Over half (52%) of the adult population in the US is suffering from type 2 diabetes or prediabetes, and a new Virta survey shows that a staggering 76% of people with type 2 diabetes experience shame around their diagnosis. This National Diabetes Month, Virta took a closer look at what this shame feels like for patients—and gathered advice from clinicians and how people living with type 2 diabetes can shed these feelings.

Diabetes isn’t anyone’s fault, and it’s nothing to be ashamed of.

Unfortunately, the majority of people (55%) with type 2 diabetes avoid talking about it. That breaks down into 39% of people with type 2 diabetes who avoid telling their friends, family, or employer about their condition—and 16% who haven’t told anyone at all.
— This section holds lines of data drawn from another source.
Lemma delete_section_runs (u : string) :
  runs [plain_request DELETE u] (bound_response "response") (fun _ => True)
       (delete_section exchange u).
Proof.
  runs_explore (delete_section exchange u).
  destruct HP as [r0 Hr0].
  unfold delete_section, delete_failure. unfold_branch.
  explore; runs_leaf.
Qed.

Lemma script_runs :
  runs script_requests (fun _ => True) (fun _ => True) (script exchange).
Proof.
  unfold script.
  apply (runs_bind [_] [_; _; _; _; _; _] _ _ _ _ _
           (get_section_runs todos_1)).
  apply (runs_bind [] [_; _; _; _; _; _] _ _ _ _ _
           deserialize_section_runs).
  apply (runs_bind [_] [_; _; _; _; _] _ _ _ _ _
           (post_section_runs todos _)).
  apply (runs_bind [_] [_; _; _; _] _ _ _ _ _
           (post_data_section_runs todos (todo_item 1 "By beer" false))).
  apply (runs_bind [_; _] [_; _] _ _ _ _ _
           (put_section_runs todos_10 _)).
  apply (runs_bind [_] [_] _ _ _ _ _
           (patch_section_runs todos_10 _)).
  apply delete_section_runs.
Qed.

(** X2.  Whatever the service does, the script hands to the transport a
    prefix of its seven requests, in the order of the source (GET
    /todos/1, POST, POST, GET /todos/10, PUT, PATCH, DELETE), each at most
    once, and all seven when it runs to the end: it never repeats a
    request and sends nothing after an exception. *)
Theorem script_sends_in_order (w : World) :
  exists l,
    sent (snd (script exchange w)) = (sent w ++ l)%list /\
    l `prefix_of` script_requests /\
    (fst (script exchange w) = Ok tt -> l = script_requests).
Proof. exact (proj1 (script_runs w I)). Qed.

(** X3.  Whatever the service does, the script never stops on a name
    read before it is bound or bound to the wrong kind of object: every
    global it reads was assigned earlier on the same path; in particular
    [response], read by the success report of DELETE, is bound by the PUT
    section whenever the DELETE section is reached. *)
Theorem script_never_misses_a_name (w : World) :
  name_error (fst (script exchange w)) = false.
Proof. exact (proj1 (proj2 (script_runs w I))). Qed.
(** * Verification of [arc_sequence_generator.py]

    A shallow embedding of [arc_shape_svg], the one function of
    [window_generator/tools/python_tools/arc_sequence_generator.py], and
    the properties its specification states about it; then the closed
    forms of a call with integer parameters, the agreement of float
    arguments with them, and the driver at the end of the file, run in
    an arbitrary environment.

    The function takes an [int] repetition count and numeric geometry
    parameters that Python lets be [int] or [float]; it computes a few
    layout constants, appends formatted path commands to a list, joins
    them and wraps them in an SVG document.  Numbers are modelled as Python
    has them: unbounded integers ([Z]) and IEEE 754 binary64 floats
    ([spec_float] with [prec = 53], [emax = 1024]), with Python's mixed
    arithmetic, exact mixed comparison, [format(x, '.2f')] rounding, and
    the limit of CPython 3.11 on the digits of an [int] converted to
    [str].  The list [cmds] is also modelled as an object of a store that
    the call changes in place, to state that the call has no other
    state. *)

From Stdlib Require Import ZArith List String Ascii Bool Lia.
From Stdlib Require Import DecimalString.
From Stdlib Require Import Floats.SpecFloat.
Import ListNotations.

Local Open Scope string_scope.
Local Open Scope Z_scope.

(** ** Exceptions and the result monad *)

(** The exceptions the function can raise: the three [assert]s, the
    [OverflowError] of an [int] too large to convert to [float], and the
    [ValueError] of an [int] of too many digits to convert to [str]. *)
Inductive exn : Type :=
| AssertionError (msg : string)
| OverflowError (msg : string)
| ValueError (msg : string).

Inductive result (A : Type) : Type :=
| Ok (a : A)
| Raise (e : exn).
Arguments Ok {A} a.
Arguments Raise {A} e.

Definition bind {A B : Type} (r : result A) (k : A -> result B) : result B :=
  match r with
  | Ok a => k a
  | Raise e => Raise e
  end.

Notation "x <- r ;; k" := (bind r (fun x => k))
  (at level 61, r at next level, right associativity).
Notation "r ;;; k" := (bind r (fun _ => k))
  (at level 61, right associativity).

(** [assert cond, msg] *)
Definition py_assert (cond : bool) (msg : string) : result unit :=
  if cond then Ok tt else Raise (AssertionError msg).

Definition is_ok {A : Type} (r : result A) : bool :=
  match r with Ok _ => true | Raise _ => false end.

(** ** Python numbers *)

(** binary64 *)
Definition prec : Z := 53.
Definition emax : Z := 1024.

Definition float : Type := spec_float.

Definition fadd : float -> float -> float := SFadd prec emax.
Definition fsub : float -> float -> float := SFsub prec emax.
Definition fmul : float -> float -> float := SFmul prec emax.

(** The float nearest to [m * 2^e] (ties to even). *)
Definition b64 (m e : Z) : float := binary_normalize prec emax m e false.

Definition is_finite (f : float) : bool :=
  match f with
  | S754_zero _ | S754_finite _ _ _ => true
  | S754_infinity _ | S754_nan => false
  end.

(** A Python number: an [int] or a [float]. *)
Inductive pynum : Type :=
| PInt (z : Z)
| PFloat (f : float).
The situations where people feel shame are startlingly common. Here are the situations in which people with type 2 diabetes feel the most shame and embarrassment:

  • 42% when they go out to eat
  • 40% when they step on the scale
  • 32% when going to the doctor
  • 32% when taking insulin

Embed this on your own site:

This National Diabetes Month, let’s practice empathy and compassion for people living with type 2 diabetes—whether that’s for ourselves or for someone else.

Survey Methodology:

Learndipity Data Insights, on behalf of Virta Health, gathered data from 1,000 Americans around their opinions and experiences with Type 2 diabetes. To achieve a representative sample, Virta’s survey was distributed to all 50 states, to subjects aged 14 to 54, across all genders, income levels, and marital and employment statuses. The survey has a margin of error of +/- 3 percent. The survey was conducted on September 14, 2017 via a survey platform that delivers and collects survey data via mobile phone.